The most critical problems in pain research and clinical practice are the quantitation of nociception and the subjective experience of pain. From a physiologic point of view, pain is a consequence of the activation of nociceptive afferents and neural activity induced by noxious stimuli. The increased nociceptive signal transmission induces changes in brain electrical activity which may be assessed by physiologic measures. One of these neurophysiologic measures is the somatosensory evoked potential (SEP). SEPs reflect changes in brain electrical activity induced by electrical, mechanical, thermal, chemical, or tactile stimulation of peripheral neves. SEPs represent the activities of a rather large number of subcortical and cortical neural generators and are widely used as objective measures of sensory function [56]. The evoked cerebral potential reflects activation of specific afferent sensory systems.
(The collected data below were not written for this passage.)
(* ===== verification/Overlapped.v ===== *)
(** * Calling equivalent endpoints

    [pkg/httpclientx]: a call to one endpoint ([do], [getRaw], [postJSON] and the
    nil safety of their results), and the overlapped calls of several equivalent
    endpoints: [Map] as a transition system of its loop and the goroutines it
    starts, [OverlappedReduce].  Time is abstract: the ticker may tick while it runs. *)
From S2P Require Import Prelude Failures GoString NetErrors LteTestKeys.

(** ** One call *)

Record Endpoint := mkEndpoint { epnt_URL : string; epnt_Host : string }.

Definition NewEndpoint (URL : string) : Endpoint := mkEndpoint URL "".
Definition WithHostOverride (e : Endpoint) (host : string) : Endpoint := mkEndpoint (epnt_URL e) host.

(** The body of the loop; an unknown type is skipped. *)
Definition service_endpoint (svc : OOAPIService) : option Endpoint :=
  let epnt := NewEndpoint (svc_Address svc) in
  if bool_decide (svc_Type svc = "cloudfront") then Some (WithHostOverride epnt (svc_Front svc))
  else if bool_decide (svc_Type svc = "https") then Some epnt
  else None.

Definition NewEndpointFromModelOOAPIServices (svcs : list OOAPIService) : list Endpoint :=
  foldl (λ epnts svc, match service_endpoint svc with Some epnt => epnts ++ [epnt] | None => epnts end) [] svcs.

Definition DefaultMaxResponseBodySize : Z := Z.shiftl 1 24.

Definition maxResponseBodySize (MaxResponseBodySize : Z) : Z :=
  if MaxResponseBodySize <=? 0 then DefaultMaxResponseBodySize else MaxResponseBodySize.

Definition ErrTruncated : error := ErrValue "ErrTruncated" [] "httpapi: truncated response body".
Definition ErrIsNil : error := ErrValue "ErrIsNil" [] "nil map, pointer, or slice".
Definition ErrRequestFailed (StatusCode : Z) : error := ErrValue "ErrRequestFailed" [] "httpx: request failed".

(** A stream of bytes: what it gives, and how it ends. *)
Record reader := mkReader { rd_bytes : string; rd_end : option error }.

(** [io.ReadAll(io.LimitReader(r, n))]; the end is not seen when the limit is reached first. *)
Definition read_limited (r : reader) (n : Z) : string * option error :=
  if n <=? Z.of_nat (String.length (rd_bytes r)) then (string_take (Z.to_nat n) (rd_bytes r), None)
  else (rd_bytes r, rd_end r).

Definition io_EOF : string := "io.EOF".

(** [netxlite.ReadAllContext], where [ctx_Err] is set when the context is done first. *)
Definition ReadAllContext (ctx_Err : option error) (r : reader) (limit : Z) : outcome (result error string) :=
  match ctx_Err with
  | Some err => Err <$> NewTopLevelGenericErrWrapper (Some err)
  | None =>
      let '(data, err) := read_limited r limit in
      match err with
      | Some err => if errors_Is err io_EOF then Ok (Val data) else Err <$> NewTopLevelGenericErrWrapper (Some err)
      | None => Ok (Val data)
      end
  end.

Record http_response := mkResponse {
  rs_StatusCode : Z;
  rs_gzip : bool;
  rs_Body : reader;
}.

(** [do]: [client_Do] is the answer of the HTTP client, [gzip_NewReader] decompresses. *)
Definition do (MaxResponseBodySize : Z) (gzip_NewReader : reader → result error reader)
    (ctx_Err : option error) (client_Do : result error http_response) : outcome (result error string) :=
  match client_Do with
  | Err err => Ok (Err err)
  | Val resp =>
      match (if rs_gzip resp then gzip_NewReader (rs_Body resp) else Val (rs_Body resp)) with
      | Err err => Ok (Err err)
      | Val baseReader =>
          let max := maxResponseBodySize MaxResponseBodySize in
          rawrespbody ← ReadAllContext ctx_Err baseReader (wrap64 (max + 1));
          match rawrespbody with
          | Err err => Ok (Err err)
          | Val rawrespbody =>
              if max <? Z.of_nat (String.length rawrespbody) then Ok (Err ErrTruncated)
              else if negb (rs_StatusCode resp =? 200) then Ok (Err (ErrRequestFailed (rs_StatusCode resp)))
              else Ok (Val rawrespbody)
          end
      end
  end.

(** [NilSafetyErrorIfNil] for a pointer, a map or a slice. *)
Definition NilSafetyErrorIfNil {A} (value : option A) : result error (option A) :=
  match value with
  | None => Err ErrIsNil
  | Some _ => Val value
  end.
However, the evoked response is not specific for a unique stimulus modality. The early SEP components show peak latencies of less than 80 ms. They are separated into early farfield potentials with origins in subcortical structures (e.g., spinal cord, brain stem, thalamus) and early nearfield potentials generated by stimulus-induced summated postsynaptic activity of cortical neurons [22] (Fig. 1). Late SEP components with peak latencies of 80 ms or more may coincide with cognitive signal recognition or magnitude estimation [3, 4, 11, 12, 14–17]. They can best be recorded over the vertex. Both early and late SEPs reflect activity in large myelinated peripheral nerve fibers which activate the dorsal column [23].